Genome-wide protein structure prediction and structure-based function annotation have been a long-term goal in molecular biology but not yet become possible due to difficulties in modeling distant-homology targets. We developed a hybrid pipeline combining ab initio folding and template-based modeling for genome-wide structure prediction applied to the Escherichia coli genome. The pipeline was tested on 43 known sequences, where QUARK-based ab initio folding simulation generated models with TM-score 17% higher than that by traditional comparative modeling methods. For 495 unknown hard sequences, 72 are predicted to have a correct fold (TM-score > 0.5) and 321 have a substantial portion of structure correctly modeled (TM-score > 0.35). 317 sequences can be reliably assigned to a SCOP fold family based on structural analogy to existing proteins in PDB. The presented results, as a case study of E. coli, represent promising progress towards genome-wide structure modeling and fold family assignment using state-of-the-art ab initio folding algorithms.

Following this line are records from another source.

(** Witness of C2, the timer test of the repository: the first cart is
    sent, the cart is replaced, the second cart is sent; the first message
    stays as it was. *)
Lemma emitted_message_is_cart_at_tick_witness :
  exists st1,
    run test_system [EStart; ETick; ESent; ERecv; ESetCart (CAddr 1);
                     ETick; ESent]
    = Some st1
    /\ sent st1 = [ICartPtr (CAddr 0); ICartPtr (CAddr 1)]
    /\ content (carts st1) (ICartPtr (CAddr 0))
       = content (carts test_system) (ICartPtr (CAddr 0)).
Proof.
  eexists. split; [vm_compute; reflexivity|]. split; [reflexivity|].
  pose proof emitted_message_is_cart_at_tick as (_ & _ & _ & _ & _ & same).
  eapply (same test_system _
            [EStart; ETick; ESent; ERecv; ESetCart (CAddr 1); ETick; ESent]).
  - vm_compute. reflexivity.
  - reflexivity.
Defined.

(** The message is the pointer the subscription holds, not a copy of the
    cart: a later [AddCase] on that cart is seen through a message already
    sent. *)
Remark AddCase_reaches_sent_message :
  exists st st1,
    run test_system [EStart; ETick; ESent] = Some st
    /\ sent st = [ICartPtr (CAddr 0)]
    /\ step st (EAddCase (CAddr 0) Nil) = Some st1
    /\ sent st1 = sent st
    /\ content (carts st) (ICartPtr (CAddr 0)) = Some FixtureCart
    /\ content (carts st1) (ICartPtr (CAddr 0))
       = Some (AddCase FixtureCart Nil).
Proof.
  do 2 eexists. split; [vm_compute; reflexivity|].
  split; [reflexivity|]. split; [vm_compute; reflexivity|].
  repeat split.
Qed.

(** C7. A call of the timer loop reads the interval once, to make its
    ticker: with a positive interval [d] the loop reaches its select with a
    ticker of period [d], and whatever happens afterwards short of a new
    call, calls of [SetInterval] included, the loop has a ticker of period
    [d] until it ends. A call of [SetInterval] leaves the loop where it is
    with the ticker it has, and the steps of the loop do the same with any
    interval stored in the subscription. A call made after the loop returned
    makes its ticker from the interval stored then. *)
Theorem interval_read_at_start_only :
  forall (st : system),
    timer st = TNotStarted -> (0 < interval (sub st))%Z ->
    exists st0,
      step st EStart = Some st0
      /\ timer st0 = TSelect (mkTicker (interval (sub st)))
      /\ (forall (evs : list event) (st1 : system),
             forallb (fun e => negb (is_EStart e)) evs = true ->
             run st0 evs = Some st1 ->
             keeps_period (interval (sub st)) (timer st1))
      /\ (forall (st1 : system) (d : Z),
             exists st2,
               step st1 (ESetInterval d) = Some st2
               /\ interval (sub st2) = d
               /\ timer st2 = timer st1)
      /\ (forall (st1 : system) (d : Z) (e : event),
             is_timer_event e = true ->
             step (set_sub st1 (SetInterval (sub st1) d)) e
             = option_map (fun s => set_sub s (SetInterval (sub s) d))
                          (step st1 e))
      /\ (forall (st1 : system) (d : Z),
             timer st1 = TReturned -> (0 < d)%Z ->
             exists st2,
               run st1 [ESetInterval d; EStart] = Some st2
               /\ timer st2 = TSelect (mkTicker d)).
Proof.
  intros st T P.
  assert (N : forall d, (0 < d)%Z -> NewTicker d = Ok (mkTicker d)).
  { intros d D. unfold NewTicker. apply Z.leb_gt in D. now rewrite D. }
  unfold step, startSubscriptionTimer. rewrite T.
  unfold GetInterval. rewrite (N _ P).
  eexists; split; [reflexivity|]. simpl.
  split; [reflexivity|]. split; [|split; [|split]].
  - intros evs st1 F R.
    eapply run_keeps_period; eauto. reflexivity.
  - intros st1 d. eexists; split; [reflexivity|]. auto.
  - intros st1 d e E. destruct e; try discriminate E; simpl.
    + destruct (timer st1); simpl; auto. now destruct (cancelled st1).
    + destruct (timer st1); simpl; auto.
    + destruct (timer st1); simpl; auto. now destruct (closed (ch st1)).
  - intros st1 d T1 D. simpl. rewrite T1. unfold GetInterval; simpl.
    rewrite (N _ D). eexists; split; reflexivity.
Qed.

全基因组蛋白质结构预测和基于结构的功能注释一直是分子生物学的长期目标,但由于对远源同源靶点进行建模存在困难,目前尚未实现。我们开发了一种混合流程,将从头折叠和基于模板的建模相结合,用于全基因组结构预测,并应用于大肠杆菌基因组。该流程在43个已知序列上进行了测试,基于QUARK的从头折叠模拟生成的模型,其TM分数比传统比较建模方法高出17%。对于495个未知的难处理序列,预计有72个具有正确的折叠(TM分数>0.5),321个的大部分结构被正确建模(TM分数>0.35)。基于与PDB中现有蛋白质的结构相似性,317个序列可以可靠地归类到一个SCOP折叠家族。作为大肠杆菌的案例研究,所展示的结果代表了在使用最先进的从头折叠算法进行全基因组结构建模和折叠家族归类方面取得的有前景的进展。